───── AVAILABLE DATA

(** * Directional A* search ("forward or turn right" maze solver)

    A shallow embedding of [astar] from [solution1.py] and from
    [maze_solution_group_eltonys.py], together with the properties of the
    search that the design document states.

    - Coordinates and directions are Python tuples of ints: pairs of [Z].
    - [Node] objects are immutable once they sit in the open or the closed
      list, so a node is a value that carries its parent chain.
    - The [while] loop is run by a fuel-indexed iterator over one loop body
      ([iteration]); [None] means the fuel ran out before the loop ended.
    - Exceptions the body can raise ([IndexError] on a short row, [KeyError]
      on the turn table) are results of their own. *)

From Stdlib Require Import ZArith List Bool Lia Sorted.
From Stdlib Require String.
Import ListNotations.

Local Open Scope Z_scope.
Local Set Warnings "-register-all".

(** ** Data model *)

Definition Pos : Type := (Z * Z)%type.
Definition Dir : Type := (Z * Z)%type.

Inductive Node : Type :=
  mkNode { parent : option Node;
           position : Pos;
           direction : option Dir;
           g : Z;
           h : Z;
           f : Z }.

(** [Node.__init__]: the three scores start at 0. *)
Definition Node_init (parent : option Node) (position : Pos)
    (direction : option Dir) : Node :=
  mkNode parent position direction 0 0 0.

Definition pos_eqb (a b : Pos) : bool :=
  (fst a =? fst b) && (snd a =? snd b).

Definition dir_eqb (a b : option Dir) : bool :=
  match a, b with
  | None, None => true
  | Some x, Some y => pos_eqb x y
  | _, _ => false
  end.

(** [Node.__eq__]: same position and same direction of arrival. *)
Definition Node_eq (self other : Node) : bool :=
  pos_eqb (position self) (position other)
  && dir_eqb (direction self) (direction other).

(** [x in lst] for a list of nodes. *)
Definition Node_in (x : Node) (lst : list Node) : bool :=
  existsb (fun e => Node_eq x e) lst.

(** [Node.__hash__]: the hash of the pair (position, direction).  Python's
    built-in [hash] on such a tuple is a parameter. *)
Section Hashing.

Variable hash : Pos * option Dir -> Z.

Definition Node_hash (self : Node) : Z :=
  hash (position self, direction self).

End Hashing.

Inductive exn : Type := IndexError | KeyError.

Inductive result : Type :=
| Path (path : list Pos)      (* the returned list of coordinates *)
| NoPath                      (* [return None] *)
| Raised (e : exn).           (* an exception left the function *)

(** Results of code that may raise. *)
Inductive res (A : Type) : Type :=
| Ok (a : A)
| Raise (e : exn).
Arguments Ok {A} a.
Arguments Raise {A} e.

Definition bind {A B} (m : res A) (k : A -> res B) : res B :=
  match m with
  | Ok a => k a
  | Raise e => Raise e
  end.

Notation "x <- m ;; k" := (bind m (fun x => k))
  (at level 61, m at next level, right associativity).

(** ** Constants of [astar] *)

Definition UP : Dir := (-1, 0).
Definition RIGHT : Dir := (0, 1).
Definition DOWN : Dir := (1, 0).
Definition LEFT : Dir := (0, -1).

Definition DIRECTIONS : list Dir := [UP; RIGHT; DOWN; LEFT].
Lemma backward_cost_nonneg (E : gmap edge Z) (L : list string) :
  nonneg_counts E → 0 ≤ backward_cost E L.
Proof.
  intros HE. induction L as [|v L IH]; simpl; [done|].
  assert (0 ≤ foldr (λ u acc, weight E u v + acc) 0 L).
  { clear IH. induction L as [|u L IHL]; simpl; [done|].
    pose proof (weight_nonneg E u v HE). lia. }
  lia.
Qed.

Lemma backward_cost_zero (E : gmap edge Z) (L : list string) (i j : nat) (a b : string) :
  nonneg_counts E → backward_cost E L = 0 →
  (i < j)%nat → L !! i = Some a → L !! j = Some b → weight E b a = 0.
Proof.
  intros HE. revert i j. induction L as [|v L IH]; intros i j Hz Hij Hi Hj;
    [by rewrite lookup_nil in Hi|].
  simpl in Hz. pose proof (backward_cost_nonneg E L HE) as Hrest.
  assert (Hsum : ∀ L' : list string,
            0 ≤ foldr (λ u acc, weight E u v + acc) 0 L'
            ∧ (foldr (λ u acc, weight E u v + acc) 0 L' = 0 →
               ∀ u, u ∈ L' → weight E u v = 0)).
  { induction L' as [|u L' [IH1 IH2]]; simpl.
    - split; [done|]. by intros _ u ?%elem_of_nil.
    - pose proof (weight_nonneg E u v HE). split; [lia|].
      intros H0 u' [->|Hin]%elem_of_cons; [lia|]. apply IH2; [lia|done]. }
  destruct (Hsum L) as [Hs1 Hs2].
  destruct j as [|j]; [lia|]. simpl in Hj. destruct i as [|i]; simpl in Hi.
  - injection Hi as <-. apply Hs2; [lia|]. by eapply list_elem_of_lookup_2.
  - apply (IH i j); [lia|lia|done|done].
Qed.

(** The goal hypothesis the search stops at: the order read off it is an
    order of the vertices, of the cost of the hypothesis, and with
    non-negative weights no order costs less. *)
Lemma search_goal (itervalues : agenda_t → list hypothesis)
    (E : gmap edge Z) (V : list string) (h : hypothesis) :
  (∀ agenda, itervalues agenda ≡ₚ agenda.*2) →
  search itervalues E V = Some h →
  bits (state h) = replicate (length V) true
  ∧ (∃ p, built E V p h)
  ∧ rev (placed h) ≡ₚ V
  ∧ backward_cost E (rev (placed h)) = cost h
  ∧ (nonneg_counts E → ∀ ranking, ranking ≡ₚ V → cost h ≤ backward_cost E ranking).
Proof.
  intros Hperm Hsearch. pose proof (search_Some _ _ _ _ Hsearch) as Hne.
  destruct (search_spec itervalues Hperm E V Hne) as (h' & p & Hs & Hg & Hb & Hp & Hopt).
  assert (h' = h) as -> by congruence.
  split; [done|]. split; [by exists p|].
  rewrite (built_placed _ _ _ _ Hb). split; [|split].
  - rewrite <- Permutation_rev, Hp. by rewrite labels_seq.
  - by rewrite backward_cost_rev, <- path_cost_forward, (built_cost _ _ _ _ Hb).
  - intros HE ranking Hr.
    assert (Hrev : rev ranking ≡ₚ label V <$> seq 0 (length V)).
    { by rewrite <- Permutation_rev, labels_seq. }
    apply Permutation_map_inv in Hrev as (q & Hq & Hqp).
    rewrite <- (rev_involutive ranking), backward_cost_rev.
    change (map (label V) q) with (label V <$> q) in Hq. rewrite Hq.
    rewrite <- path_cost_forward by (by symmetry). apply (Hopt HE). by symmetry.
Qed.

Lemma run_lopez_mfas_solver_optimal (itervalues : agenda_t → list hypothesis)
    (E : gmap edge Z) (V : list string) :
  (∀ agenda, itervalues agenda ≡ₚ agenda.*2) →
  nonneg_counts E →
  V ≠ [] →
  EmptyString ∉ V →
  ∃ h, search itervalues E V = Some h
    ∧ run_lopez_mfas_solver itervalues E V = Some (rev (placed h))
    ∧ rev (placed h) ≡ₚ V
    ∧ backward_cost E (rev (placed h)) = cost h
    ∧ ∀ q, q ≡ₚ V → cost h ≤ backward_cost E q.
Proof.
  intros Hperm HE Hne HV.
  destruct (search_spec itervalues Hperm E V Hne) as (h & p & Hs & _ & Hb & _).
  destruct (search_goal itervalues E V h Hperm Hs) as (_ & _ & Hp & Hc & Hopt).
  exists h. split; [done|]. split.
  - unfold run_lopez_mfas_solver. rewrite Hs. simpl. by eapply built_extract.
  - split; [done|]. split; [done|]. by apply Hopt.
Qed.

(** *** Rows *)

Lemma make_rows_from_sys_id (ties : list bool) (id_list : list string) (i : nat)
    (last_rank : Z) (rows : list RankRow) :
  make_rows_from i last_rank id_list ties = Some rows → sys_id <$> rows = id_list.
Proof.
  revert i last_rank rows. induction id_list as [|x rest IH]; intros i last_rank rows; simpl.
  - by intros [= <-].
  - destruct (ties !! i) as [tie|]; simpl; [|done].
    destruct (make_rows_from _ _ rest ties) as [rows'|] eqn:Hrows; simpl; [|done].
    intros [= <-]. simpl. f_equal. by eapply IH.
Qed.

Lemma make_rows_mark_ties (ranking : list string) (edges : gmap edge Z) :
  ∃ rows, make_rows ranking (mark_ties ranking edges) = Some rows
    ∧ sys_id <$> rows = ranking
    ∧ Forall (λ r, 1 ≤ row_rank r) rows
    ∧ head (row_rank <$> rows) = (λ _, 1) <$> head ranking.
Proof.
  unfold make_rows. destruct (decide (ranking = [])) as [->|Hne].
  { exists []. split; [done|]. split; [done|]. split; [constructor|done]. }
  assert (Hpos : (0 < length ranking)%nat) by (destruct ranking; simpl; [done|lia]).
  assert (H0 : mark_ties ranking edges !! 0%nat = Some false).
  { pose proof (mark_ties_first ranking edges) as Hnt.
    destruct (mark_ties ranking edges !! 0%nat) as [[]|] eqn:Hl; [done|done|].
    apply lookup_ge_None in Hl. rewrite mark_ties_length in Hl. lia. }
  destruct (make_rows_from_ok (mark_ties ranking edges) ranking 0 0)
    as (rows & Hrows & _ & Hall & Hhead).
  { rewrite mark_ties_length. lia. }
  { by left. }
  exists rows. split; [done|]. split; [by eapply make_rows_from_sys_id|].
  split; [done|]. by apply Hhead.
Qed.

(** The vertex set of a segment is the set of the system identifiers of
    its judgments. *)
Lemma aggregate_vertices (ranking_list : list Ranking) (x : string) :
  x ∈ vertices (aggregate ranking_list)
  ↔ ∃ r, r ∈ ranking_list ∧ (x = sysA r ∨ x = sysB r).
Proof.
  unfold aggregate.
  assert (Hgen : ∀ t, x ∈ vertices (foldl tally t ranking_list)
                      ↔ x ∈ vertices t ∨ ∃ r, r ∈ ranking_list ∧ (x = sysA r ∨ x = sysB r)).
  { induction ranking_list as [|r rl IH]; intros t; simpl.
    - split; [by left|]. intros [?|(r & ?%elem_of_nil & _)]; done.
    - rewrite IH. simpl. rewrite !elem_of_union, !elem_of_singleton. split.
      + intros [[?|[?|?]]|(r' & ? & ?)]; [right; exists r|right; exists r|by left|].
        * split; [left|tauto].
        * split; [left|tauto].
        * right. exists r'. split; [by right|done].
      + intros [?|(r' & [->|?]%elem_of_cons & ?)]; [tauto|tauto|].
        right. by exists r'. }
  rewrite Hgen. simpl. split; [intros [?%not_elem_of_empty|?]; done|by right].
Qed.

(** * Main results *)

Lemma in_order_perm (agenda : agenda_t) : in_order agenda ≡ₚ agenda.*2.
Proof. reflexivity. Qed.

(** The agenda yielding its values last inserted first. *)
Lemma reversed_order_perm (agenda : agenda_t) : rev agenda.*2 ≡ₚ agenda.*2.
Proof. symmetry. apply Permutation_rev. Qed.

(** C1 (amended).  Position [i] is flagged exactly when [i >= 1] and the edge
    map holds the edge from the vertex at [i-1] to the vertex at [i] with
    weight 0; where the edge map holds no edge from the one to the other,
    the position is not flagged. *)
Theorem mark_ties_flags_zero_edge (ranking : list string) (edges : gmap edge Z) (i : nat) :
  (mark_ties ranking edges !! i = Some true
   ↔ (1 ≤ i)%nat ∧ zero_edge ranking edges i)
  ∧ (∀ prev_v v, ranking !! (i - 1)%nat = Some prev_v → ranking !! i = Some v →
       edges !! (prev_v, v) = None → mark_ties ranking edges !! i = Some false).
Proof.
  split; [apply mark_ties_lookup|].
  intros prev_v v Hprev Hv Hnone.
  destruct (mark_ties ranking edges !! i) as [[]|] eqn:Hi; [|done|].
  - apply mark_ties_lookup in Hi as [_ (prev_v' & v' & Hprev' & Hv' & Hw)].
    congruence.
  - apply lookup_ge_None in Hi. rewrite mark_ties_length in Hi.
    apply lookup_lt_Some in Hv. lia.
Qed.

(** C1, as stated, fails: with no edge between the two vertices, in either
    direction, the second position is not flagged. *)
Lemma absent_edge_is_not_a_tie :
  (∅ : gmap edge Z) !! ("A", "B") = None
  ∧ (∅ : gmap edge Z) !! ("B", "A") = None
  ∧ mark_ties ["A"; "B"] (∅ : gmap edge Z) = [false; false].
Proof. repeat split; vm_compute; reflexivity. Qed.
Lemma InArray_first_match_witness :
  ∃ (hs : list string) (x : string),
    (Slice ["cpu"; "pods"; "memory"; "pods"] = Slice hs
     ∨ Slice ["cpu"; "pods"; "memory"; "pods"] = Array hs) ∧
    hs !! 1%nat = Some x ∧ String.eqb "pods" x = true ∧
    ∀ (j : nat) (y : string), (j < 1)%nat → hs !! j = Some y → String.eqb "pods" y = false.
Proof.
  apply (InArray_first_match String.eqb "pods" (Slice ["cpu"; "pods"; "memory"; "pods"]) 1).
  reflexivity.
Defined.

(** InArray finds the needle in a slice exactly when some element is
    deeply equal to it, and it answers [(false, 0)] exactly when none is:
    the index 0 alone does not tell a miss from a match at the head.  An
    array is searched like a slice, a haystack of any other kind gives
    [(false, 0)], and the nil interface makes it panic. *)
Theorem InArray_found_iff {value} (DeepEqual : value → value → bool) (niddle : value)
    (hs : list value) (v : value) :
  ((∃ i, InArray DeepEqual niddle (Slice hs) = Some (true, i))
     ↔ Exists (λ y, DeepEqual niddle y = true) hs) ∧
  (InArray DeepEqual niddle (Slice hs) = Some (false, 0%nat)
     ↔ Forall (λ y, DeepEqual niddle y = false) hs) ∧
  InArray DeepEqual niddle (Array hs) = InArray DeepEqual niddle (Slice hs) ∧
  InArray DeepEqual niddle (OtherKind v) = Some (false, 0%nat) ∧
  InArray DeepEqual niddle NilInterface = None.
Proof.
  assert (Hclash : Exists (λ y, DeepEqual niddle y = true) hs →
            Forall (λ y, DeepEqual niddle y = false) hs → False).
  { rewrite Exists_exists, Forall_forall. intros (y & Hy & Ht) Hall.
    specialize (Hall y Hy). congruence. }
  assert (Hex : ∀ k x, hs !! k = Some x → DeepEqual niddle x = true →
            Exists (λ y, DeepEqual niddle y = true) hs).
  { intros k x Hk Hx. apply Exists_exists. exists x. split; [| done].
    by apply list_elem_of_lookup_2 in Hk. }
  cbn [InArray].
  destruct (InArray_from_cases DeepEqual niddle hs 0)
    as [(k & x & Hres & Hk & Hx & _) | [Hres Hnone]]; rewrite Hres; cbn [Nat.add].
  - repeat split; try done.
    + intros _. eauto.
    + intros _. eauto.
    + intros Hall. exfalso. eauto.
  - repeat split; try done.
    + intros [i Hi]. discriminate Hi.
    + intros Hsome. exfalso. eauto.
Qed.

(** ** [GetEnvWithDefault] *)

(** GetEnvWithDefault returns the value of a variable that is set to a
    non-empty string, and the default otherwise: a variable set to the
    empty string counts as not set.  Its result is empty only if both the
    variable and the default are. *)
Theorem GetEnvWithDefault_cases (environ : gmap string string) (envName def : string) :
  (∀ v, environ !! envName = Some v → v ≠ "" → GetEnvWithDefault environ envName def = v) ∧
  (environ !! envName = None → GetEnvWithDefault environ envName def = def) ∧
  (environ !! envName = Some "" → GetEnvWithDefault environ envName def = def) ∧
  (GetEnvWithDefault environ envName def = ""
     ↔ def = "" ∧ (environ !! envName = None ∨ environ !! envName = Some "")).
Proof.
  unfold GetEnvWithDefault, Getenv.
  split; [| split; [| split]].
  - intros v -> Hne. cbn. by rewrite decide_False.
  - intros ->. reflexivity.
  - intros ->. reflexivity.
  - destruct (environ !! envName) as [v |]; cbn.
    + destruct (decide (v = "")) as [-> | Hne].
      * split; [intros ->; auto | by intros [-> _]].
      * split; [intros ->; done | intros [_ [Hnone | [= ->]]]; done].
    + destruct (decide ("" = "")) as [_ | Hne]; [| done].
      split; [intros ->; auto | by intros [-> _]].
Qed.

(** ** [CommaStrToSlice] *)

Lemma trim_all_app (TrimSpace : string → string) (tmp result : list string) :
  trim_all TrimSpace tmp result = result ++ (TrimSpace <$> tmp).
Proof.
  revert result. induction tmp as [| s rest IH]; intros result; cbn.
  - by rewrite app_nil_r.
  - by rewrite IH, <- app_assoc.
Qed.

Lemma Split_length (s : string) (sep : ascii) :
  length (Split s sep)
    = S (length (List.filter (λ c, bool_decide (c = sep)) (list_ascii_of_string s))).
Proof.
  induction s as [| c rest IH]; cbn; [reflexivity |].
  destruct (decide (c = sep)) as [-> | Hne].
  - rewrite bool_decide_eq_true_2 by done. cbn. by rewrite IH.
  - rewrite bool_decide_eq_false_2 by done.
    destruct (Split rest sep) as [| piece pieces]; [discriminate IH | exact IH].
Qed.

Lemma Split_no_sep (s : string) (sep : ascii) :
  Forall (λ piece, sep ∉ list_ascii_of_string piece) (Split s sep).
Proof.
  induction s as [| c rest IH]; cbn.
  - repeat constructor. cbn. apply not_elem_of_nil.
  - destruct (decide (c = sep)) as [-> | Hne].
    + constructor; [cbn; apply not_elem_of_nil | exact IH].
    + destruct (Split rest sep) as [| piece pieces].
      * repeat constructor. cbn. rewrite elem_of_cons. intros [-> | H]; [done |].
        by apply elem_of_nil in H.
      * inversion IH as [| ? ? Hpiece Hpieces]; subst. constructor; [| done].
        cbn. rewrite elem_of_cons. intros [-> | H]; done.
Qed.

──────────

Here the output must be the lines above from the line with "rewrite (built_placed _" to the line with "<- Permutation_rev, labels_seq.", both included, duplicated word for word and nothing else.

  rewrite (built_placed _ _ _ _ Hb). split; [|split].
  - rewrite <- Permutation_rev, Hp. by rewrite labels_seq.
  - by rewrite backward_cost_rev, <- path_cost_forward, (built_cost _ _ _ _ Hb).
  - intros HE ranking Hr.
    assert (Hrev : rev ranking ≡ₚ label V <$> seq 0 (length V)).
    { by rewrite <- Permutation_rev, labels_seq. }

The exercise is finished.